And yes, when I play for a bunch of people whose sole "appreciation" of "music" is some impotent mélange of rancid nostalgia, faux-hipness, narcissistic entitlement and/or narscient horndogginess, and they expect you to be their human jukebox and wear a suit or a tuxedo, and play neither too loud nor too soft nor too fast nor too slow nor too happy nor too sad and to do it not do it all at once, yeah, all that shit costs. If it doesn't, hey, that's between you and your self-respect. And when the bandleader is the one leading the assault, hey - fuck that bandleader, fuck that gig, and fuck ALL that.
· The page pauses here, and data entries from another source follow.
(** ** Text output *)

Lemma append_nil_r (s : string) : s +:+ EmptyString = s.
Proof.
  induction s as [|c s IH]; [reflexivity | exact (f_equal (String c) IH)].
Qed.

Lemma append_assoc (s1 s2 s3 : string) : (s1 +:+ s2) +:+ s3 = s1 +:+ (s2 +:+ s3).
Proof.
  induction s1 as [|c s IH]; [reflexivity | exact (f_equal (String c) IH)].
Qed.

Section TextFacts.
Context {A : Type} `{!DType A}.

(** When every row is formatted by [render], the data block is one
    rendered row per line. *)
Lemma savetxt_rows_ok format (render : list A -> string) rows :
  (forall r, r ∈ rows -> pyformat format r = Ok (render r)) ->
  savetxt_rows format rows = (render_lines render rows, Ok tt).
Proof.
  induction rows as [|r rows IH]; intros Hr; simpl.
  - reflexivity.
  - rewrite (Hr r) by left. rewrite IH; [reflexivity|].
    intros r' Hin. apply Hr. now right.
Qed.

(** The two-column rows of [write_BCs]. *)
Lemma savetxt_BCs (ts vs : list A) :
  savetxt 2 (zip_with (fun ti v => [ti; v]) ts vs)
          (FmtList ["    (%g"; "%.12g)"]) EmptyString EmptyString "# "
  = (render_lines (render_tuple "    " 6 12)
                  (zip_with (fun ti v => [ti; v]) ts vs), Ok tt).
Proof.
  unfold savetxt. simpl savetxt_format. cbv iota beta.
  rewrite (savetxt_rows_ok _ (render_tuple "    " 6 12)).
  - simpl. now rewrite append_nil_r.
  - intros r Hin. apply elem_of_zip_with in Hin as (ti & v & -> & _).
    reflexivity.
Qed.

(** The four-column rows of [write_ICs]. *)
Lemma savetxt_ICs (zs cx cy ct : list A) :
  let rows := zip_with (fun z r => z :: r) zs
                (zip_with (fun u r => u :: r) cx
                   (zip_with (fun v th => [v; th]) cy ct)) in
  savetxt 4 rows
          (FmtList (["    (%g"] ++ replicate 2 "%.12g" ++ ["%.12g)"]))
          EmptyString EmptyString "# "
  = (render_lines (render_tuple "    " 6 12) rows, Ok tt).
Proof.
  intros rows. unfold savetxt. simpl savetxt_format. cbv iota beta.
  rewrite (savetxt_rows_ok _ (render_tuple "    " 6 12)).
  - simpl. now rewrite append_nil_r.
  - intros r Hin. subst rows.
    apply elem_of_zip_with in Hin as (z & r1 & -> & _ & Hin).
    apply elem_of_zip_with in Hin as (u & r2 & -> & _ & Hin).
    apply elem_of_zip_with in Hin as (v & th & -> & _).
    reflexivity.
Qed.

(** The three-column rows of the boundary points and vector files: every
    column is written by [%g]. *)
Lemma savetxt_triples (rows : list (list A)) header :
  (forall r, r ∈ rows -> length r = 3) ->
  header <> EmptyString ->
  savetxt 3 rows (FmtStr "(%g %g %g)") header ")" EmptyString
  = (header +:+ nl +:+ render_lines (render_tuple EmptyString 6 6) rows +:+ ")" +:+ nl,
     Ok tt).
Proof.
  intros Hrows Hh. unfold savetxt. simpl savetxt_format. cbv iota beta.
  rewrite (savetxt_rows_ok _ (render_tuple EmptyString 6 6)).
  - destruct (String.eqb_spec header EmptyString) as [->|_]; [congruence|].
    simpl. f_equal.
    assert (Hid : forall s, replace_nl s EmptyString = s).
    { induction s as [|c s IH]; simpl; [reflexivity|].
      destruct (Ascii.eqb c _); simpl; now rewrite IH. }
    rewrite Hid, !append_assoc. reflexivity.
  - intros r Hin. specialize (Hrows r Hin).
    destruct r as [|a [|b [|c [|]]]]; try discriminate. reflexivity.
Qed.

(** The one-column rows of the boundary scalar files: bare values by
    [%g]. *)
Lemma savetxt_scalars (xs : list A) header :
  header <> EmptyString ->
  savetxt_1d xs (FmtStr "%g") header ")" EmptyString
  = (header +:+ nl +:+
     render_lines (render_scalar EmptyString 6) (map (fun v => [v]) xs)
     +:+ ")" +:+ nl, Ok tt).
Proof.
  intros Hh. unfold savetxt_1d, savetxt. simpl savetxt_format. cbv iota beta.
  rewrite (savetxt_rows_ok _ (render_scalar EmptyString 6)).
  - destruct (String.eqb_spec header EmptyString) as [->|_]; [congruence|].
    simpl. f_equal.
    assert (Hid : forall s, replace_nl s EmptyString = s).
    { induction s as [|c s IH]; simpl; [reflexivity|].
      destruct (Ascii.eqb c _); simpl; now rewrite IH. }
    rewrite Hid, !append_assoc. reflexivity.
  - intros r Hin. apply list_elem_of_fmap in Hin as (v & -> & _).
    unfold pyformat. simpl. now rewrite append_nil_r.
Qed.
End TextFacts.

(** ** InternalCoupling: the time-height writer and the initial conditions *)

Section InternalClaims.
Context {A : Type} `{!DType A}.
Import InternalCoupling.
Local Abbreviation St := (State A (InternalCoupling.t A)).

Lemma has_column_setitem (d : DataFrame A) name v c :
  has_column c (setitem d name v) = true <-> c = name \/ has_column c d = true.
Proof.
  rewrite !has_column_assoc. unfold setitem; simpl.
  destruct (decide (c = name)) as [->|Hne].
  - rewrite assoc_set_assoc_eq. split; [auto | eauto].
  - rewrite assoc_set_assoc_ne by exact Hne. tauto.
Qed.

(** What the zero-filling loop does to a frame: the index and the columns
    it had are kept, and every requested field it lacked is a column of
    zeros. *)
Lemma add_zero_fields_spec fields (d : DataFrame A) :
  df_index (add_zero_fields d fields) = df_index d
  /\ (forall c, has_column c d = true ->
        getitem (add_zero_fields d fields) c = getitem d c)
  /\ (forall f, Some f ∈ fields -> has_column f d = false ->
        getitem (add_zero_fields d fields) f
        = Ok (replicate (length (df_index d)) dt_zero)).
Proof.
  revert d. induction fields as [|field fields IH]; intros d.
  - simpl. split; [reflexivity|]. split; [reflexivity|].
    intros f Hin. inversion Hin.
  - unfold add_zero_fields in *. simpl.
    destruct field as [g|].
    + destruct (has_column g d) eqn:Hg.
      * destruct (IH d) as (Hi & Hold & Hnew).
        split; [exact Hi|]. split; [exact Hold|].
        intros f Hin Hf. apply Hnew; [|exact Hf].
        apply elem_of_cons in Hin as [Heq|Hin]; [|exact Hin].
        injection Heq as ->. congruence.
      * destruct (IH (setitem_zero d g)) as (Hi & Hold & Hnew).
        split; [exact Hi|]. split.
        -- intros c Hc. rewrite Hold.
           ++ apply getitem_setitem_ne. intros ->. congruence.
           ++ apply has_column_setitem. now right.
        -- intros f Hin Hf.
           destruct (decide (f = g)) as [->|Hne].
           ++ rewrite Hold.
              ** apply getitem_setitem_eq.
              ** apply has_column_setitem. now left.
           ++ rewrite Hnew.
              ** reflexivity.
              ** apply elem_of_cons in Hin as [Heq|Hin]; [congruence | exact Hin].
              ** apply not_true_iff_false. intros Hc.
                 apply has_column_setitem in Hc as [->|Hc]; congruence.
    + destruct (IH d) as (Hi & Hold & Hnew).
      split; [exact Hi|]. split; [exact Hold|].
      intros f Hin Hf. apply Hnew; [|exact Hf].
      apply elem_of_cons in Hin as [Heq|Hin]; [discriminate | exact Hin].
Qed.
And if they want/expect me to play "Creole" or "Round Midnight", I'm thinking, why do you think I should play those songs, do I sound like the kind of guy who lives to play that stuff? Do I strike you as the kind of guy who wants nothing more than to play still more of "Stella By Starlight" or any of those other songs where if you want to hear anything and everything that can be done to them just stay home and play records, where it all has been done? But no, people don't buy records, they're nowhere as hip as they think they are cool. so they expect a band to play their records for them, and then they can get laid or do a business deal or score some coke to get laid or do a business deal, or have pleasant background music while they eat their halfass Italian food and shit like that.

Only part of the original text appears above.